Despite the hiring freezes on many campuses, this year we welcome 51 outstanding new full time faculty members with more to come.
Like our faculty, our students continue to distinguish themselves in a broad range of achievements. The Chase College of Law provides a shining example. Last year our law students achieved two Moot Court National Championships; two Best Brief Awards in moot court; two Best Advocate Awards in moot court; State Mock Trial Championship and runner-up; and the list goes on.
The application of our academic expertise is not limited to educating our students. Throughout our region and state, the university is engaged in addressing some of the most complex and formidable challenges confronting our future.

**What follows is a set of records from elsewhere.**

(** The id [get_or_create_printer] returns is the id of the row stored for
    the address once the call is over; the rows of all other addresses are
    as they were; addresses and ids stay unique; and a second call for the
    address with the same model, whatever name and location it is given,
    returns the same id and changes nothing. *)
Theorem get_or_create_printer_returns_stored_id (db : database) (now : Z)
    (ip name : string) (location mdl : option string) :
  unique_ips db -> unique_printer_ids db ->
  let db' := fst (get_or_create_printer db now ip name location mdl) in
  let id := snd (get_or_create_printer db now ip name location mdl) in
  (exists r, find_printer ip (printers db') = Some r /\ p_id r = id)
  /\ (forall other, other <> ip ->
      find_printer other (printers db') = find_printer other (printers db))
  /\ unique_ips db' /\ unique_printer_ids db'
  /\ (forall now' name' location',
      get_or_create_printer db' now' ip name' location' mdl = (db', id)).
Proof.
  intros Hips Hids db' id. unfold db', id. clear db' id.
  unfold unique_ips, unique_printer_ids in *.
  destruct (find_printer ip (printers db)) as [row|] eqn:Hfind.
  - destruct (find_printer_Some _ _ _ Hfind) as [Hin Hrow].
    assert (Hupd : forall v,
      let db' := with_printers db (map (fill_model (p_id row) v) (printers db))
      in
      (exists r, find_printer ip (printers db') = Some r /\ p_id r = p_id row)
      /\ (forall other, other <> ip ->
          find_printer other (printers db')
          = find_printer other (printers db))
      /\ List.NoDup (map p_ip (printers db'))
      /\ List.NoDup (map p_id (printers db'))
      /\ (truthy v = true ->
          forall now' name' location',
            get_or_create_printer db' now' ip name' location' (Some v)
            = (db', p_id row))).
    { intros v db'. unfold db'. simpl. split; [|split; [|split; [|split]]].
      - exists (fill_model (p_id row) v row).
        rewrite find_printer_map by apply fill_model_ip. rewrite Hfind.
        split; [reflexivity | apply fill_model_id].
      - intros other Hother. apply find_printer_unchanged.
        + apply fill_model_ip.
        + intros r Hr Hrip. unfold fill_model.
          destruct (Z.eqb_spec (p_id r) (p_id row)) as [E | _]; [|reflexivity].
          exfalso. apply Hother.
          rewrite (NoDup_map_eq p_id _ _ _ Hids Hr Hin E) in Hrip.
          now rewrite <- Hrip.
      - rewrite map_p_ip_map by apply fill_model_ip. exact Hips.
      - rewrite map_p_id_fill_model. exact Hids.
      - intros Hv now' name' location'. unfold get_or_create_printer. simpl.
        rewrite find_printer_map by apply fill_model_ip. rewrite Hfind.
        simpl. rewrite Hv, fill_model_id. unfold with_printers. simpl.
        do 2 f_equal. rewrite map_map. apply map_ext. intros r.
        apply fill_model_twice. }
    assert (Hsame :
      (exists r, find_printer ip (printers db) = Some r /\ p_id r = p_id row)
      /\ (forall other, other <> ip ->
          find_printer other (printers db) = find_printer other (printers db))
      /\ List.NoDup (map p_ip (printers db))
      /\ List.NoDup (map p_id (printers db))).
    { split; [now exists row | auto]. }
    destruct mdl as [v|]; [destruct (truthy v) eqn:Hv|].
    + assert (Hcall : get_or_create_printer db now ip name location (Some v)
                      = (with_printers db
                           (map (fill_model (p_id row) v) (printers db)),
                         p_id row)).
      { unfold get_or_create_printer. now rewrite Hfind, Hv. }
      rewrite Hcall. cbn [fst snd].
      destruct (Hupd v) as (H1 & H2 & H3 & H4 & H5).
      exact (conj H1 (conj H2 (conj H3 (conj H4 (H5 Hv))))).
    + assert (Hcall : forall now' name' location',
                get_or_create_printer db now' ip name' location' (Some v)
                = (db, p_id row)).
      { intros. unfold get_or_create_printer. now rewrite Hfind, Hv. }
      rewrite Hcall. cbn [fst snd].
      destruct Hsame as (H1 & H2 & H3 & H4).
      exact (conj H1 (conj H2 (conj H3 (conj H4 Hcall)))).
    + assert (Hcall : forall now' name' location',
                get_or_create_printer db now' ip name' location' None
                = (db, p_id row)).
      { intros. unfold get_or_create_printer. now rewrite Hfind. }
      rewrite Hcall. cbn [fst snd].
      destruct Hsame as (H1 & H2 & H3 & H4).
      exact (conj H1 (conj H2 (conj H3 (conj H4 Hcall)))).
  - assert (Hcall : get_or_create_printer db now ip name location mdl
                    = insert_printer db now ip name location mdl).
    { unfold get_or_create_printer. now rewrite Hfind. }
    rewrite Hcall. unfold insert_printer. cbn [fst snd printers].
    set (new_id := next_id (map p_id (printers db)) (printers_seq db)).
    set (new := {| p_id := new_id; p_ip := ip; p_name := name;
                   p_location := location; p_model := mdl;
                   p_first_seen := now |}).
    destruct (find_printer_app_new ip (printers db) new Hfind eq_refl)
      as (Hnew & _ & Hnd).
    destruct (next_id_fresh (map p_id (printers db)) (printers_seq db))
      as [_ Hfresh]. fold new_id in Hfresh.
    split; [now exists new|]. split; [|split; [|split]].
    + intros other Hother. apply find_printer_app_other. simpl. congruence.
    + now apply Hnd.
    + rewrite map_app. simpl.
      apply List.NoDup_app; [exact Hids | repeat constructor; intros [] |].
      intros i Hi [<- | []]. specialize (Hfresh _ Hi). lia.
    + intros now' name' location'. unfold get_or_create_printer. simpl.
      rewrite Hnew. simpl.
      assert (Hmap : forall v,
        map (fill_model new_id v) (printers db ++ [new])
        = (printers db ++ [new])%list \/ mdl = None).
      { intros v. destruct mdl as [old|]; [left | now right].
        rewrite map_app. simpl. f_equal.
        - rewrite <- (map_id (printers db)) at 2. apply map_ext_in.
          intros r Hr. unfold fill_model.
          destruct (Z.eqb_spec (p_id r) new_id) as [E | _]; [|reflexivity].
          specialize (Hfresh (p_id r) (List.in_map p_id _ _ Hr)). lia.
        - unfold fill_model. simpl. now rewrite andb_false_r. }
      destruct mdl as [v|]; [|reflexivity].
      destruct (truthy v); [|reflexivity].
      destruct (Hmap v) as [-> | ?]; [|discriminate]. reflexivity.
Qed.
Section TrainNoRhoError.
Variable compute_network_output : world → list float → result world.
(** The forward pass keeps the widths of the layers. *)
Hypothesis forward_widths : ∀ w x w',
  compute_network_output w x = Ok w' → widths (network w') = widths (network w).
Variables (lr : float) (unsupervised : bool).

Local Abbreviation fit st := (hidden_fit (length st.2) (widths (network st.1))).

Lemma train_example_fit st training_example :
  fit st →
  train_example compute_network_output lr unsupervised st training_example
    ≠ Raise (IndexError RhoEstimates) ∧
  ∀ st', train_example compute_network_output lr unsupervised st training_example = Ok st' →
    widths (network st'.1) = widths (network st.1) ∧ length st'.2 = length st.2.
Proof using forward_widths.
  intros Hfit. unfold train_example. split.
  - intros [H|(w1 & Hfwd & H)]%bind_Raise; [by apply outside_no_rho_error in H|].
    apply outside_Ok in Hfwd.
    revert H. apply backward_pass_no_rho_error.
    by rewrite (forward_widths _ _ _ Hfwd).
  - intros [w' rho'] (w1 & Hfwd%outside_Ok & H)%bind_Ok. simpl.
    apply backward_pass_shape in H as [-> ->].
    by rewrite (forward_widths _ _ _ Hfwd).
Qed.

Lemma train_examples_fit training_examples :
  ∀ st, fit st →
    train_examples compute_network_output lr unsupervised training_examples st
      ≠ Raise (IndexError RhoEstimates) ∧
    ∀ st', train_examples compute_network_output lr unsupervised training_examples st
           = Ok st' →
      widths (network st'.1) = widths (network st.1) ∧ length st'.2 = length st.2.
Proof using forward_widths.
  induction training_examples as [|ex exs IH]; intros st Hfit; simpl.
  - split; [done|]. by intros st' [= <-].
  - destruct (train_example_fit st ex Hfit) as [Hno Hshape]. split.
    + intros [H|(st1 & H1 & H)]%bind_Raise; [done|].
      destruct (Hshape st1 H1) as [Hw Hr].
      revert H. apply IH. by rewrite Hw, Hr.
    + intros st' (st1 & H1 & H)%bind_Ok.
      destruct (Hshape st1 H1) as [Hw Hr].
      destruct (IH st1) as [_ Hshape']; [by rewrite Hw, Hr|].
      destruct (Hshape' st' H) as [-> ->]. done.
Qed.

Lemma train_iterations_fit training_examples n :
  ∀ st, fit st →
    train_iterations compute_network_output lr unsupervised training_examples n st
      ≠ Raise (IndexError RhoEstimates).
Proof using forward_widths.
  induction n as [|n IH]; intros st Hfit; simpl; [done|].
  destruct (train_examples_fit training_examples st Hfit) as [Hno Hshape].
  intros [H|(st1 & H1 & H)]%bind_Raise; [done|].
  destruct (Hshape st1 H1) as [Hw Hr].
  revert H. apply IH. by rewrite Hw, Hr.
Qed.

End TrainNoRhoError.

(** [train] on a narrow network never runs off the sparsity estimates. *)
Lemma train_narrow_no_rho_error compute_network_output self w training_examples n :
  (∀ w x w', compute_network_output w x = Ok w' →
             widths (network w') = widths (network w)) →
  narrow (network w) →
  train compute_network_output self w training_examples n true
    ≠ Raise (IndexError RhoEstimates).
Proof.
  intros Hwidths Hnarrow. unfold train.
  intros [H|(rho_estimates & Hinit & H)]%bind_Raise.
  { unfold init_rho_estimates in H.
    apply bind_Raise in H as [H|(? & _ & H)]; [|done].
    by apply index_Raise in H as [_ [=]]. }
  apply bind_Raise in H as [H|([w' rho'] & _ & H)].
  - revert H. apply train_iterations_fit; [done|]. simpl.
    unfold init_rho_estimates in Hinit.
    inv_Ok. subst rho_estimates. rewrite length_replicate.
    unfold narrow, widths in *.
    destruct (layers (network w)) as [|l0 ls]; [done|].
    simpl in Hstep. by injection Hstep as <-.
  - apply bind_Raise in H as [H|(? & _ & H)]; [|done].
    unfold last_iteration_counter in H. by destruct (Z.to_nat n).
Qed.

(** ** When the backward pass returns *)

Lemma sum_value_loop_refs_Ok (h : heap) j :
  ∀ nd nw acc,
    Forall (λ l, j < length (h !!! l)) nw →
    is_Ok (sum_value_loop h j (zip nd nw) acc).
Proof.
  induction nd as [|d nd IH]; intros [|l nw] acc Hin; simpl; try by eexists.
  apply Forall_cons in Hin as [Hl Hin].
  destruct (lookup_lt_is_Some_2 (h !!! l) j Hl) as [w Hw].
  unfold index. rewrite Hw. simpl. by apply IH.
Qed.

Lemma compute_delta_Ok isOut act target nld nlw (h : heap) j neuron :
  (isOut = true → j < length target) →
  (isOut = false → Forall (λ l, j < length (h !!! l)) nlw) →
  is_Ok (compute_delta isOut act target nld nlw h j neuron).
Proof.
  intros Hout Hhid. unfold compute_delta. destruct isOut.
  - destruct (lookup_lt_is_Some_2 target j (Hout eq_refl)) as [t Ht].
    unfold index. rewrite Ht. simpl. destruct (String.eqb _ _); by eexists.
  - destruct (sum_value_loop_refs_Ok h j nld nlw 0%float (Hhid eq_refl)) as [x ->].
    by eexists.
Qed.

Lemma train_neuron_threshold_Raise lr unsupervised isOut act target nld nlw j neuron s
    delta h' e :
  compute_delta isOut act target nld nlw (cur_store s) j neuron = Ok delta →
  update_weights lr delta (weights neuron) 0 (inputs neuron) (cur_store s) = Ok h' →
  update_threshold lr delta unsupervised isOut j neuron (cur_rho s) = Raise e →
  train_neuron lr unsupervised isOut act target nld nlw j neuron s = Raise e.
Proof.
  intros H1 H2 H3. unfold train_neuron.
  rewrite H1. simpl. rewrite H2. simpl. by rewrite H3.
Qed.

Section Progress.
Variables (lr : float) (unsupervised isOut : bool).
Variables (act : ActivationFunction) (target nld : list float) (nlw : list loc).

Local Abbreviation loop := (train_neurons lr unsupervised isOut act target nld nlw).
Local Abbreviation sparse := (unsupervised && negb isOut).

(** With the shapes right, the loop over the neurons from index [j] on stops
    with an [IndexError] on [rho_estimates] when, in sparse mode, it gets to
    an index that has no estimate; otherwise it returns. *)
Lemma train_neurons_outcome ns :
  ∀ j s,
    (isOut = true → j + length ns ≤ length target) →
    (isOut = false → Forall (λ l, j + length ns ≤ length (cur_store s !!! l)) nlw) →
    Forall (λ n, length (inputs n) ≤ length (cur_store s !!! weights n)) ns →
    (sparse = true → j ≤ length (cur_rho s)) →
    (sparse = true → length (cur_rho s) < j + length ns →
       loop j ns s = Raise (IndexError RhoEstimates)) ∧
    ((sparse = true → j + length ns ≤ length (cur_rho s)) → is_Ok (loop j ns s)).
Proof.
  induction ns as [|n ns IH]; intros j s Hout Hhid Hins Hrho.
  { simpl. split; [|by eexists]. intros Hs ?. specialize (Hrho Hs). lia. }
  apply Forall_cons in Hins as [Hin Hins].
  destruct (compute_delta_Ok isOut act target nld nlw (cur_store s) j n) as [delta Hdelta].
  { intros Ho. specialize (Hout Ho). simpl in Hout. lia. }
  { intros Ho. eapply Forall_impl; [exact (Hhid Ho)|]. simpl. intros l ?. lia. }
  destruct (update_weights_Ok lr delta (weights n) (inputs n) (cur_store s) Hin)
    as (h' & Hw & _).
  assert (∀ l, length (h' !!! l) = length (cur_store s !!! l)) as Hlen.
  { intros l. by eapply update_weights_length. }
  destruct (update_threshold lr delta unsupervised isOut j n (cur_rho s))
    as [[thr rho']|e] eqn:Ht.
  - pose proof (update_threshold_rho_length _ _ _ _ _ _ _ _ _ Ht) as Hrho'.
    pose proof (train_neuron_intro _ _ _ _ _ _ _ _ _ _ _ _ _ _ Hdelta Hw Ht) as Hstep.
    simpl. rewrite Hstep. simpl.
    match goal with |- context [loop (S j) ns ?s1] => specialize (IH (S j) s1) end.
    simpl in IH. rewrite Hrho' in IH.
    assert (sparse = true → S j ≤ length (cur_rho s)) as Hnext.
    { intros Hs. unfold update_threshold in Ht. rewrite Hs in Ht. inv_Ok.
      by apply lookup_lt_Some in Hstep0. }
    destruct IH as [IHraise IHok].
    + intros Ho. specialize (Hout Ho). simpl in Hout. lia.
    + intros Ho. eapply Forall_impl; [exact (Hhid Ho)|].
      simpl. intros l ?. rewrite Hlen. lia.
    + eapply Forall_impl; [exact Hins|]. simpl. intros l ?. rewrite Hlen. lia.
    + done.
    + split.
      * intros Hs Hlt. apply IHraise; [done|lia].
      * intros Hfit. apply IHok. intros Hs. specialize (Hfit Hs). lia.
  - apply update_threshold_Raise in Ht as Hcase. destruct Hcase as (Hs & Hle & ->).
    simpl. rewrite (train_neuron_threshold_Raise _ _ _ _ _ _ _ _ _ _ _ _ _ Hdelta Hw Ht).
    simpl. split; [done|]. intros Hfit. specialize (Hfit Hs). lia.
Qed.
End Progress.
(** * Disaster Relief Distribution Tracker: storage and query core

    A shallow embedding of the data layer of [final code.py]: the four
    SQLite tables created by [init_db], the three inserting operations
    ([add_person], [add_request], [mark_delivered]), the read-only queries
    ([list_people], [list_pending_requests], [search],
    [delivered_summary_by_area]), the form handler [PeopleTab.on_add] that
    guards [add_person], and the CSV export with the reader that takes
    its file back.

    Conventions.
    - A Python [str] that is stored, compared or written out is a Rocq
      [string]; a character is a code point below 256.  The text of the
      age field, which the handler inspects digit by digit, is a list of
      Unicode code points ([pystr]).  A Python [int] is a [Z].
    - A table is the list of its rows in rowid order together with the
      value that [sqlite_sequence] keeps for it (every table is declared
      [AUTOINCREMENT]).
    - Every operation opens its own connection and runs one statement in a
      [with] block: the statement either commits or raises and leaves the
      store as it was.  An operation that can raise returns a [result].
    - [sqlite3.connect] is used with its defaults: foreign keys are
      declared in the schema but not enforced by the engine, and [LIKE]
      folds the case of ASCII letters.
    - Resource limits of the engine, of the CSV reader and of the file
      system (maximal text length, maximal pattern length, maximal field
      size, exhausted rowids, a full disk) are outside the model, and so
      are texts that hold the character with code 0, where the engine's
      pattern match ends a text. *)

From Stdlib Require Import ZArith List String Ascii Bool Lia.
From Stdlib Require Import Permutation Sorted DecimalString DecimalPos.
Import ListNotations.

Local Open Scope string_scope.
Local Open Scope list_scope.
Local Open Scope Z_scope.

(** ** Python values and exceptions *)

Inductive exn : Type :=
| OverflowError   (* sqlite3: Python int too large to convert to SQLite INTEGER *)
| ValueError      (* int(): invalid literal, or too many digits *)
| CsvError.       (* csv.Error raised by the reader *)

Inductive result (A : Type) : Type :=
| Ok (a : A)
| Raise (e : exn).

In an age when talent and innovation will drive our ability to compete on a global scale, America faces some harsh realities. We rank near the bottom of industrialized nations in high school and college completion and the numbers are not improving. In the STEM fields, our numbers are particularly sobering when compared to a global index. Locally, Vision 2015 has made educational excellence one of its top priorities.
At NKU, we’ve committed ourselves to working across the region and state on behalf of P-12 education enhancement. This past year, CINSAM engaged nearly 10,000 students and several hundred teachers in math and science enrichment programs. Our Haile Digital Planetarium provided P-12 enrichment to over 4,300 students this past year. Their capacity will be further enhanced this year by what we believe will be a $200,000 Congressional appropriation from Senator Bunning.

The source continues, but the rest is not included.